2009年01月28日
「贅沢な朝食」

地球温暖化、オゾン層の破壊で日中はとても外には出られないほど暑いですが、湿気がないので朝はすがすがしく、まだ近所の雑音も響かず、遠くに雄鶏の鬨の声を聞きながら、のんびりした気持ちで歩く事が出来ます。
繋がれた事のない犬達は、後になったり先になったりしながら走り回り、時々は猫の「福」もついてきます。
一日の内で私が一番好きな時間です。
私は四季の中で冬が特に気に入っていますが、朝だけは初夏から晩秋までが最高に幸せな気持ちになれます。
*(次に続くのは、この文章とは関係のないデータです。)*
Definition account_request (v : verb) (address : Address) (asset : option Asset) : option Request :=
  match v with
  | VShow => None
  | VSet NegativeSide allow => Some (DoSetAllowNegative address (default EmptyString asset) allow)
  | VSet PositiveSide allow => Some (DoSetAllowPositive address (default EmptyString asset) allow)
  | VClose => Some (DoCloseAccount address)
  | VReopen => Some (DoReopenAccount address)
  end.

Lemma promised_play v address asset W r d o d' acts :
  account_request v address asset = Some r -> promised W r d o d' acts ->
  acts = if is_ok o then account_play v address asset else [].
Proof. destruct v as [|[] allow| |]; intros [= <-]; by destruct o. Qed.

(** The one write, and lines. *)
Lemma account_action_cases Sh v l address asset C out r C' :
  account_action Sh v l address asset C = (out, r, C') ->
  match account_request v address asset with
  | None => C' = C /\ exit_code r <> 2
  | Some q => exists out', operate Sh l q C = (out', r, C')
  end.
Proof.
  destruct v as [|s allow| |]; cbn [account_action account_request].
  - destruct (checked_showAccount C Sh l address) as (o & x & -> & Hx). intros [= <- <- <-]. split; [done|].
    destruct x; [done|]. by rewrite Hx.
  - unfold setBound. intros H.
    assert (exists out', operate Sh l (match s with
      | NegativeSide => DoSetAllowNegative address (default EmptyString asset) allow
      | PositiveSide => DoSetAllowPositive address (default EmptyString asset) allow end) C = (out', r, C')); [|by destruct s].
    apply chain_cases in H as [(e & He & ->)|([] & o1 & o2 & C1 & He & H & _)]; [by eexists|].
    apply chain_cases in H as [(e & Hs & ->)|([] & o3 & o4 & C2 & [= _ <-] & H & _)]; [done|].
    exists o1. rewrite He. destruct allow; [by injection H as _ <- <-|].
    destruct (warn_outside_quiet Sh l address (default EmptyString asset) s C1) as [o5 Hw]. rewrite Hw in H.
    by injection H as _ <- <-.
  - intros [(e & He & ->)|([] & o1 & o2 & C1 & He & [= _ <- <-] & _)]%chain_cases; by eexists.
  - intros [(e & He & ->)|([] & o1 & o2 & C1 & He & [= _ <- <-] & _)]%chain_cases; by eexists.
Qed.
それはこの時期は「贅沢な朝食」を味わう事が出来るからです。
初夏の「さくらんぼ」に始まり、「野いちご」「すぐり」、そして今は「木イチゴ」。散歩の終わりはこれらの完熟果実を収穫してそのまま口に放り込むのが私の朝食なのです。
「さくらんぼ」は今年大豊作だったのですが、木が生長して上の方の実は椅子に乗っても手が届かず、指をくわえて見るだけでした。「ああ、美味しそう」と思う実は、翌日必ず小鳥が食べていて、種だけが残っていました。
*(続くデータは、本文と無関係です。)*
(** [time.RFC3339]: no fraction of a second. *)
Definition rfc3339 (t : Instant) : string := format_time {| unix_nano := Truncate t second; zone := 0 |}.

Definition StaleBalance_String (b : StaleBalance) : string :=
  SBAccount b +:+ " " +:+ print_Z (SBBalance b) +:+ " " +:+ Read.SBAsset b +:+ ", last moved " +:+ rfc3339 (LastMove b).

Definition StaleBreak_Error (b : StaleBreak) : string :=
  let ref := if bool_decide (SBReference b = EmptyString) then "no reference" else SBReference b in
  SBSource b +:+ "/" +:+ SBRecordID b +:+ " (" +:+ ref +:+ ", " +:+ print_Z (SBAmount b) +:+ " " +:+ SBAsset b
  +:+ ") unmatched since " +:+ rfc3339 (SBSince b).

(** [errors.Join] *)
Definition Join (l : list string) : string := join_with (ascii_of_nat 10) l.

(** [fmt]'s brackets around a slice. *)
Definition bracketed (l : list string) : string := "[" +:+ join_with " " l +:+ "]".

(** The report of a check that did not come back clean. *)
Definition describe (other : error -> string) (f : finding) : string :=
  match f with
  | Drifted l => "conservation broken: " +:+ bracketed ((fun ax => ax.1 +:+ " drifted by " +:+ print_Z ax.2) <$> l)
  | LogBroken e | CouldNotRun e => Error other e
  | ProjectionBroken f => projection_words other f
  | EffectiveWrong e => EffectiveVolumesMismatch_Error e
  | OutOfBounds l => Join (UnpermittedNegative_Error <$> l)
  | ClosedHolding l => Join (ClosedAccountHoldsBalance_Error <$> l)
  | ExtraFinding text => text
  end.

(** ** What a refusal says *)

Lemma free_app sep (s s' t t' : string) :
  free_of sep s = true -> free_of sep s' = true -> s +:+ String sep t = s' +:+ String sep t' -> s = s' /\ t = t'.
Proof. intros Hs Hs' Heq. pose proof (cut_app_sep sep s t Hs) as H. rewrite Heq, cut_app_sep in H by done. by simplify_eq. Qed.

Lemma prefix_inj (p s s' : string) : p +:+ s = p +:+ s' -> s = s'.
Proof. induction p as [|c p IH]; [done|]. cbn [String.append]. intros [= H]. by apply IH. Qed.

Lemma free_of_chars (p : ascii -> bool) sep s : p sep = false -> forall_char p s = true -> free_of sep s = true.
Proof. intros Hsep. apply forall_char_impl. intros c Hc. apply bool_decide_eq_true. intros ->. congruence. Qed.

(** The characters of addresses, assets and integers. *)
Definition word_char (c : ascii) : bool :=
  segment_char c || asset_char c || is_digit c || bool_decide (c = ":"%char) || bool_decide (c = "/"%char) || bool_decide (c = "-"%char).

Lemma address_word a : Address_Valid a = true -> forall_char word_char a = true.
Proof.
  unfold Address_Valid. intros Ha. rewrite <-(join_split ":" a). apply join_with_chars; [done|].
  apply Forall_forall. intros s Hs. rewrite forallb_forall in Ha. apply list_elem_of_In, Ha, andb_true_iff in Hs as [_ Hs].
  eapply forall_char_impl; [|exact Hs]. intros c Hc. unfold word_char. by rewrite Hc.
Qed.

Lemma digits_word s : forall_char is_digit s = true -> forall_char word_char s = true.
Proof. apply forall_char_impl. intros c Hc. unfold word_char. rewrite Hc. by rewrite !orb_true_r. Qed.

Lemma asset_word a : Asset_Valid a = true -> forall_char word_char a = true.
Proof.
  intros Ha. destruct a as [|c rest]; [done|]. simpl in Ha. apply andb_true_iff in Ha as [Hc Ha].
  destruct (span_char asset_char rest) as [code tail] eqn:Hs. apply span_char_spec in Hs as (-> & Hcode & _).
  assert (forall x, asset_char x = true -> word_char x = true) as Hx.
  { intros x H. unfold word_char. rewrite H. by rewrite orb_true_r. }
  cbn [forall_char]. rewrite Hx by (unfold asset_char; by rewrite Hc). rewrite andb_true_l, forall_char_app. apply andb_true_iff. split.
  - eapply forall_char_impl; [exact Hx|exact Hcode].
  - destruct tail as [|s digits]; [done|]. rewrite !andb_true_iff in Ha. destruct Ha as [[[Hsl Hd] _] _].
    apply bool_decide_eq_true in Hsl as ->. cbn [forall_char]. by rewrite digits_word.
Qed.

Lemma print_Z_word z : forall_char word_char (print_Z z) = true.
Proof.
  unfold print_Z. case_match; [|apply digits_word, print_nat_is_digits]. cbn [forall_char].
  by rewrite digits_word by apply print_nat_is_digits.
Qed.

Lemma print_Z_inj x y : print_Z x = print_Z y -> x = y.
Proof. intros H. apply (f_equal parse_Z) in H. rewrite !parse_print_Z in H. congruence. Qed.

(** Whoever reads a refusal for lack of funds learns all of it: who ran out, of
    what, how much there was and how much was asked for. *)
Theorem insufficient_funds_says (a a' : Address) (c c' : Asset) (x x' y y' : Z) :
  Address_Valid a = true -> Address_Valid a' = true -> Asset_Valid c = true -> Asset_Valid c' = true ->
  InsufficientFundsError_Error a c x y = InsufficientFundsError_Error a' c' x' y' -> (a, c, x, y) = (a', c', x', y').
Proof.
  intros Ha%address_word Ha'%address_word Hc%asset_word Hc'%asset_word H. unfold InsufficientFundsError_Error in H.
  apply prefix_inj in H. cbn [String.append] in H.
  apply free_app in H as [-> H]; [|by apply (free_of_chars word_char)..]. injection H as H.
  apply free_app in H as [->%print_Z_inj H]; [|apply (free_of_chars word_char); [done|apply print_Z_word]..].
  apply free_app in H as [-> H]; [|by apply (free_of_chars word_char)..]. injection H as ->%print_Z_inj. done.
Qed.

(** ** What a check's detail says is text *)

Lemma basic_append s t : forall_char basic s = true -> forall_char basic t = true -> forall_char basic (s +:+ t) = true.
Proof. intros Hs Ht. by rewrite forall_char_app, Hs, Ht. Qed.

Lemma basic_cons c t : basic c = true -> forall_char basic t = true -> forall_char basic (String c t) = true.
Proof. intros Hc Ht. cbn [forall_char]. by rewrite Hc, Ht. Qed.

Lemma rfc3339_basic t : forall_char basic (rfc3339 t) = true.
Proof. apply format_time_basic. Qed.

Create HintDb words.
#[export] Hint Resolve basic_append basic_cons print_Z_basic rfc3339_basic address_basic asset_basic : words.
#[export] Hint Extern 1 (forall_char basic EmptyString = true) => reflexivity : words.
#[export] Hint Extern 1 (basic _ = true) => reflexivity : words.

Lemma both_sides_basic v : forall_char basic (both_sides v) = true.
Proof. unfold both_sides. auto 8 with words. Qed.
#[export] Hint Resolve both_sides_basic : words.

Lemma unpermitted_basic e :
  forall_char basic (UNAccount e) = true -> forall_char basic (UNAsset e) = true -> forall_char basic (UnpermittedNegative_Error e) = true.
Proof. intros. unfold UnpermittedNegative_Error. case_match; auto 60 with words. Qed.

Definition pair_basic (a : Address) (c : Asset) : Prop := forall_char basic a = true /\ forall_char basic c = true.

Section reports.
Context {codec : Codec}.
Context (other : error -> string).

Definition worded (e : error) : Prop := forall_char basic (Error other e) = true.

Definition projection_plain (f : projection_failure) : Prop :=
  match f with Mismatch m => pair_basic (PMAccount m) (PMAsset m) | Unreadable e => worded e | _ => True end.

Definition plain (f : finding) : Prop :=
  match f with
  | Drifted l => Forall (fun ax : Asset * Z => forall_char basic ax.1 = true) l
  | LogBroken e | CouldNotRun e => worded e
  | ProjectionBroken f => projection_plain f
  | EffectiveWrong e => pair_basic (EMAccount e) (EMAsset e)
  | OutOfBounds l => Forall (fun e => pair_basic (UNAccount e) (UNAsset e)) l
  | ClosedHolding l => Forall (fun e => pair_basic (CAAccount e) (CAAsset e)) l
  | ExtraFinding text => forall_char basic text = true
  end.

Lemma describe_basic f : plain f -> forall_char basic (describe other f) = true.
Proof.
  destruct f as [l|e|f|e|l|l|e|text]; cbn [plain describe]; intros Hf; try done.
  - unfold bracketed. apply basic_append, basic_append, basic_append; [done|done| |done]. apply join_with_chars; [done|].
    apply Forall_fmap. eapply Forall_impl; [exact Hf|]. intros ax Ha. simpl. auto 30 with words.
  - destruct f as [e|id|m|id|n k]; cbn [projection_words projection_plain] in *; [done|done| |auto 60 with words|unfold print_index; auto 80 with words].
    destruct Hf. unfold ProjectionMismatch_Error. repeat case_match; auto 60 with words.
  - destruct Hf. unfold EffectiveVolumesMismatch_Error. auto 60 with words.
  - apply join_with_chars; [done|]. apply Forall_fmap. eapply Forall_impl; [exact Hf|]. intros e [? ?]. by apply unpermitted_basic.
  - apply join_with_chars; [done|]. apply Forall_fmap. eapply Forall_impl; [exact Hf|]. intros e [? ?].
    unfold compose, ClosedAccountHoldsBalance_Error. auto 60 with words.
Qed.

Lemma substring_chars p n s : forall_char p s = true -> forall_char p (String.substring 0 n s) = true.
Proof.
  revert s. induction n as [|n IH]; intros s Hs; destruct s as [|c s]; try done. cbn [String.substring forall_char] in *.
  apply andb_true_iff in Hs as [-> Hs]. by rewrite IH.
Qed.

Lemma truncate_basic s : forall_char basic s = true -> forall_char basic (truncateDetail s) = true.
Proof.
  intros Hs. unfold truncateDetail. case_match; [done|]. apply basic_append; [by apply substring_chars|done].
Qed.

(** Rows whose names are plain; an error of the log or the driver has plain words. *)
Record plain_book (d : Database) : Prop := {
  pb_rows a c r : volumes d !! (a, c) = Some r -> pair_basic a c;
  pb_moves : Forall (fun m => pair_basic (move_key m).1 (move_key m).2) (moves d);
  pb_log e : (VerifyLog d).2 = Err e -> worded e;
  pb_projection f : (VerifyProjection d).2 = Err f -> projection_plain f;
  pb_driver code : worded (PgError code);
  pb_refused : worded (PlainError "olderThan is negative");
}.

Lemma effective_names rows running n e :
  (verify_moves rows running n).2 = Err e -> exists m, m ∈ rows /\ EMAccount e = (move_key m).1 /\ EMAsset e = (move_key m).2.
Proof.
  revert running n. induction rows as [|m rows IH]; intros running n; [done|]. cbn [verify_moves]. case_match.
  - intros [= <-]. exists m. split_and!; [by left|done..].
  - intros (m' & Hm & ?)%IH. exists m'. split; [by right|done].
Qed.

Lemma checks_plain d name n f : plain_book d -> (name, (n, Some f)) ∈ checks d -> plain f.
Proof.
  intros [Hrows Hmoves Hlog Hproj _ _] Hin.
  assert (forall {A} (wrap : list A -> finding) (l : list A) (P : A -> Prop), joined wrap l = Some f ->
            (forall x, x ∈ l -> P x) -> exists l, f = wrap l /\ Forall P l) as Hjoin.
  { intros A wrap l P Hj HP. destruct l as [|x l]; [done|]. injection Hj as <-. exists (x :: l). by rewrite Forall_forall. }
  unfold checks in Hin. rewrite !elem_of_cons, elem_of_nil in Hin. destruct_or! Hin; try done; injection Hin as _ _ Hin; symmetry in Hin.
  - eapply (Hjoin _ _ _ (fun ax : Asset * Z => forall_char basic ax.1 = true)) in Hin as (l & -> & Hl); [exact Hl|].
    intros [a z] (r & Hr & Hx)%list_elem_of_omap. case_match; [done|]. injection Hx as <- _.
    apply list_elem_of_fmap in Hr as (c & -> & Hc). unfold volume_assets in Hc. rewrite merge_sort_Permutation in Hc.
    apply elem_of_remove_dups, list_elem_of_fmap in Hc as ([[a' c'] row] & -> & Hk%elem_of_map_to_list). by apply Hrows in Hk as [_ ?].
  - destruct (VerifyLog d).2 as [?|e] eqn:He; [done|]. injection Hin as <-. by apply Hlog.
  - destruct (VerifyProjection d).2 as [?|e] eqn:He; [done|]. injection Hin as <-. by apply Hproj.
  - destruct (VerifyEffectiveVolumes d).2 as [?|e] eqn:He; [done|]. injection Hin as <-.
    apply effective_names in He as (m & Hm & H1 & H2). rewrite merge_sort_Permutation in Hm. rewrite Forall_forall in Hmoves.
    cbn [plain]. rewrite H1, H2. by apply Hmoves.
  - eapply (Hjoin _ _ _ (fun e => pair_basic (UNAccount e) (UNAsset e))) in Hin as (l & -> & Hl); [exact Hl|].
    intros e ([[a c] r] & Hk%elem_of_map_rows & He)%list_elem_of_omap; [|apply _..]. unfold unpermitted in He. case_match; [|done].
    injection He as <-. by eapply Hrows.
  - eapply (Hjoin _ _ _ (fun e => pair_basic (CAAccount e) (CAAsset e))) in Hin as (l & -> & Hl); [exact Hl|].
    intros e ([[a c] r] & Hk%elem_of_map_rows & He)%list_elem_of_omap; [|apply _..]. unfold closed_holding in He. case_match; [|done].
    injection He as <-. by eapply Hrows.
Qed.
「野いちご」は干魃の影響で激減し、おまけに私の老眼が進んでなかなか見つける事が出来ませんでした。
「すぐり」は透き通る様に赤く完熟した小さな実が、“ぷっちっ”と口の中で弾ける感触がとても好きです。
そして「木イチゴ」。元々は栽培物でしたが、今では「野生」と言っても一向に差し支えない状態になりました。朝は程良く冷えて美味しくて、指先が果汁で赤く染まるまで完熟した実を探して頂きます。
私達はお客様を接待したり、友人の招待以外では外食はしません。それは私達にとってはとても「贅沢」な事だからです。でも、外食する贅沢や旅行する贅沢、多くの物を持つ贅沢とは縁がなくても、一粒の朝露に冷えた果実を口に出来るのは、何ものにも代え難い「贅沢」だと思っています。「ああ美味しい」「ああ幸せ」「ああ有り難い」と心が満たされます。
今の私は、どんな高級有名レストランへ行くよりも朝の一粒の実を食べる贅沢を選びます。
もうすぐ「黄色すもも」が味わえます。そして収穫はまだ先ですが、プラムも林檎も桃も日に日に大きくなっています。
私の「贅沢な朝食」はもう暫く続きます。